--- Records to use Enclosed Below ---
(** ** User: local methods *)

Definition CLIENT_KDF_TYPE_DEFAULT : Z := 0.
Definition CLIENT_KDF_ITER_DEFAULT : Z := 600000.

Record UserStampException := mkUserStampException {
  se_routes : list string;
  se_security_stamp : string;
  se_expire : Z;
}.

Definition User_new (email : string) (name : option string) : M User :=
  let* t := ask now in
  let* email := ask (λ e, str_to_lowercase e email) in
  let* uuid := get_uuid in
  let* salt := get_random_bytes 64 in
  let* iter := conf password_iterations in
  let* stamp := get_uuid in
  mret {|
    u_uuid := uuid; u_enabled := true; u_created_at := t; u_updated_at := t;
    u_verified_at := None; u_last_verifying_at := None; u_login_verify_count := 0;
    u_email := email; u_email_new := None; u_email_new_token := None;
    u_name := default email name;
    u_password_hash := []; u_salt := salt; u_password_iterations := iter; u_password_hint := None;
    u_akey := ""; u_private_key := None; u_public_key := None;
    u_totp_secret := None; u_totp_recover := None;
    u_security_stamp := stamp; u_stamp_exception := None;
    u_equivalent_domains := "[]"; u_excluded_globals := "[]";
    u_client_kdf_type := CLIENT_KDF_TYPE_DEFAULT; u_client_kdf_iter := CLIENT_KDF_ITER_DEFAULT;
    u_client_kdf_memory := None; u_client_kdf_parallelism := None;
    u_api_key := None; u_avatar_color := None; u_external_id := None;
  |}.

(** [str::as_bytes] of a request string *)
Definition string_bytes (s : string) : bytes := chars s.

Definition User_check_valid_password (self : User) (password : string) : M bool :=
  verify_password_hash (string_bytes password) (u_salt self) (u_password_hash self)
    (cast_unsigned32 (u_password_iterations self)).

Definition User_check_valid_recovery_code (self : User) (recovery_code : string) : M bool :=
  match u_totp_recover self with
  | Some totp_recover => ask (λ e, ct_eq recovery_code (str_to_lowercase e totp_recover))
  | None => mret false
  end.

Definition User_check_valid_api_key (self : User) (key : string) : bool :=
  match u_api_key self with
  | Some api_key => ct_eq api_key key
  | None => false
  end.

Definition User_reset_stamp_exception (self : User) : User := self <| u_stamp_exception := None |>.

Definition User_display_name (self : User) : string :=
  if bool_decide (u_name self = "") then u_email self else u_name self.

(** ** Device *)

Definition generate_refresh_token : M string := encode_random_bytes 64 encode_base64url.

Definition Device_new (uuid user_uuid name : string) (atype : Z) : M Device :=
  let* t := ask now in
  let* push := get_uuid in
  let* token := generate_refresh_token in
  mret {|
    d_uuid := uuid; d_created_at := t; d_updated_at := t; d_user_uuid := user_uuid; d_name := name;
    d_atype := atype; d_push_uuid := Some push; d_push_token := None; d_refresh_token := token;
    d_twofactor_remember := None;
  |}.

Definition Device_delete_twofactor_remember (self : Device) : Device :=
  self <| d_twofactor_remember := None |>.

(** "This rely on the fact we only update the device after a successful login" *)
Definition Device_is_new (self : Device) : bool := (d_created_at self =? d_updated_at self)%Z.

Inductive DeviceType :=
  | Android | Ios | ChromeExtension | FirefoxExtension | OperaExtension | EdgeExtension
  | WindowsDesktop | MacOsDesktop | LinuxDesktop | ChromeBrowser | FirefoxBrowser | OperaBrowser
  | EdgeBrowser | IEBrowser | UnknownBrowser | AndroidAmazon | Uwp | SafariBrowser
  | VivaldiBrowser | VivaldiExtension | SafariExtension | Sdk | Server | WindowsCLI | MacOsCLI
  | LinuxCLI | DuckDuckGoBrowser.

Definition DeviceType_from_i32 (value : Z) : DeviceType :=
  match value with
  | 0 => Android | 1 => Ios | 2 => ChromeExtension | 3 => FirefoxExtension | 4 => OperaExtension
  | 5 => EdgeExtension | 6 => WindowsDesktop | 7 => MacOsDesktop | 8 => LinuxDesktop
  | 9 => ChromeBrowser | 10 => FirefoxBrowser | 11 => OperaBrowser | 12 => EdgeBrowser
  | 13 => IEBrowser | 14 => UnknownBrowser | 15 => AndroidAmazon | 16 => Uwp
  | 17 => SafariBrowser | 18 => VivaldiBrowser | 19 => VivaldiExtension | 20 => SafariExtension
  | 21 => Sdk | 22 => Server | 23 => WindowsCLI | 24 => MacOsCLI | 25 => LinuxCLI
  | 26 => DuckDuckGoBrowser
  | _ => UnknownBrowser
  end%Z.

(** The name shown to the user ([#[display(..)]]). *)
Definition DeviceType_display (t : DeviceType) : string :=
  match t with
  | Android => "Android" | Ios => "iOS" | ChromeExtension => "Chrome Extension"
  | FirefoxExtension => "Firefox Extension" | OperaExtension => "Opera Extension"
  | EdgeExtension => "Edge Extension" | WindowsDesktop => "Windows" | MacOsDesktop => "macOS"
  | LinuxDesktop => "Linux" | ChromeBrowser => "Chrome" | FirefoxBrowser => "Firefox"
  | OperaBrowser => "Opera" | EdgeBrowser => "Edge" | IEBrowser => "Internet Explorer"
  | UnknownBrowser => "Unknown Browser" | AndroidAmazon => "Android" | Uwp => "UWP"
  | SafariBrowser => "Safari" | VivaldiBrowser => "Vivaldi"
  | VivaldiExtension => "Vivaldi Extension" | SafariExtension => "Safari Extension"
  | Sdk => "SDK" | Server => "Server" | WindowsCLI => "Windows CLI" | MacOsCLI => "macOS CLI"
  | LinuxCLI => "Linux CLI" | DuckDuckGoBrowser => "DuckDuckGo"
  end.
#[export] Instance DeviceType_eq_dec : EqDecision DeviceType.
Proof. solve_decision. Defined.

Definition Device_is_push_device (self : Device) : bool :=
  bool_decide (DeviceType_from_i32 (d_atype self) ∈ [Android; Ios]).
Definition Device_is_cli (self : Device) : bool :=
  bool_decide (DeviceType_from_i32 (d_atype self) ∈ [WindowsCLI; MacOsCLI; LinuxCLI]).
Definition Device_is_mobile (self : Device) : bool :=
  bool_decide (DeviceType_from_i32 (d_atype self) ∈ [Android; Ios]).
(* ===== verification/AuthRequests.v ===== *)
(** * Requests to log in with another device

    [server/src/db/models/auth_request.rs].  The property is about the purge
    job: it removes the requests older than fifteen minutes and no others. *)

From stdpp Require Import base strings numbers pretty gmap list.
From S2P Require Import Prelude Store Users.

Definition AuthRequest_new (user_uuid request_device_identifier : string) (device_type : Z)
    (request_ip access_code public_key : string) : M AuthRequest :=
  let* t := ask now in
  let* uuid := get_uuid in
  mret {|
    ar_uuid := uuid; ar_user_uuid := user_uuid; ar_organization_uuid := None;
    ar_request_device_identifier := request_device_identifier; ar_device_type := device_type;
    ar_request_ip := request_ip; ar_response_device_id := None; ar_access_code := access_code;
    ar_public_key := public_key; ar_enc_key := None; ar_master_password_hash := None;
    ar_approved := None; ar_creation_date := t; ar_response_date := None; ar_authentication_date := None;
  |}.

Definition AuthRequest_save (self : AuthRequest) : M unit :=
  exec (λ d, d <| auth_requests := <[ar_uuid self := self]> (auth_requests d) |>).
Definition AuthRequest_find_by_uuid (uuid : string) : M (option AuthRequest) :=
  query (λ d, auth_requests d !! uuid).
Definition AuthRequest_find_by_uuid_and_user (uuid user_uuid : string) : M (option AuthRequest) :=
  query (λ d, r ← auth_requests d !! uuid;
              if bool_decide (ar_user_uuid r = user_uuid) then Some r else None).
Definition AuthRequest_find_by_user (user_uuid : string) : M (list AuthRequest) :=
  query (λ d, load (λ r, bool_decide (ar_user_uuid r = user_uuid)) (auth_requests d)).
Definition AuthRequest_find_created_before (dt : Z) : M (list AuthRequest) :=
  query (λ d, load (λ r, (ar_creation_date r <? dt)%Z) (auth_requests d)).
Definition AuthRequest_delete (self : AuthRequest) : M unit :=
  exec (λ d, d <| auth_requests := delete (ar_uuid self) (auth_requests d) |>).
Definition AuthRequest_check_access_code (self : AuthRequest) (access_code : string) : bool :=
  ct_eq (ar_access_code self) access_code.

Definition AuthRequest_purge_expired_auth_requests : M unit :=
  let* t := ask now in
  let expiry_time := (t - minutes 15)%Z in
  let* l := AuthRequest_find_created_before expiry_time in
  for_each l (λ auth_request, mignore (AuthRequest_delete auth_request)).

(** Each row sits under its identifier. *)
Definition auth_requests_keyed (d : Db) : Prop := ∀ k r, auth_requests d !! k = Some r → ar_uuid r = k.

Lemma delete_requests_spec l : ∀ e w,
  ∃ w', for_each l (λ r, mignore (AuthRequest_delete r)) e w = (Ok tt, w') ∧
    ∀ k, auth_requests (db w') !! k
         = if bool_decide (k ∈ ar_uuid <$> l) then None else auth_requests (db w) !! k.
Proof.
  induction l as [|r l IH]; intros e w; [by exists w|].
  destruct (IH e (w <| db := (db w) <| auth_requests := delete (ar_uuid r) (auth_requests (db w)) |> |>))
    as (w' & Hrun & Hw').
  exists w'. split; [exact Hrun|]. intros k. rewrite Hw'. simpl.
  case_bool_decide; case_bool_decide as Hin; rewrite elem_of_cons in Hin; try naive_solver.
  - destruct Hin as [->|]; [|done]. by rewrite lookup_delete_eq.
  - rewrite lookup_delete_ne; naive_solver.
Qed.

(** The purge job always completes, and afterwards the table holds exactly
    the requests that are at most fifteen minutes old. *)
Lemma purge_expired_auth_requests_spec e w :
  auth_requests_keyed (db w) →
  ∃ w', AuthRequest_purge_expired_auth_requests e w = (Ok tt, w') ∧
    ∀ k r, auth_requests (db w') !! k = Some r ↔
      auth_requests (db w) !! k = Some r ∧ (now e - ar_creation_date r ≤ minutes 15)%Z.
Proof.
  intros Hk. unfold AuthRequest_purge_expired_auth_requests.
  set (l := load (λ r, (ar_creation_date r <? now e - minutes 15)%Z) (auth_requests (db w))).
  destruct (delete_requests_spec l e w) as (w' & Hrun & Hw'). exists w'. split; [exact Hrun|].
  intros k r. rewrite Hw'.
  assert (∀ r, auth_requests (db w) !! k = Some r →
    k ∈ ar_uuid <$> l ↔ (ar_creation_date r < now e - minutes 15)%Z) as Hin.
  { intros r' Hr'. rewrite list_elem_of_fmap. split.
    - intros (r2 & -> & Hl). apply elem_of_load in Hl as [Hlt [k2 Hk2]]. pose proof (Hk _ _ Hk2). subst.
      simplify_eq. by apply Z.ltb_lt.
    - intros Hlt. exists r'. split; [by rewrite (Hk _ _ Hr')|]. apply elem_of_load.
      split; [by apply Z.ltb_lt|eauto]. }
  case_bool_decide as Hd.
  - split; [done|]. intros [Hr Hle]. apply (Hin r Hr) in Hd. lia.
  - split; [|naive_solver]. intros Hr. split; [done|]. rewrite (Hin r Hr) in Hd. lia.
Qed.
--- End of Enclosed Records to use ---
Activity. Working through the records, find each line containing the word "mignore" and copy it.

Answer box.
  for_each l (λ auth_request, mignore (AuthRequest_delete auth_request)).
  ∃ w', for_each l (λ r, mignore (AuthRequest_delete r)) e w = (Ok tt, w') ∧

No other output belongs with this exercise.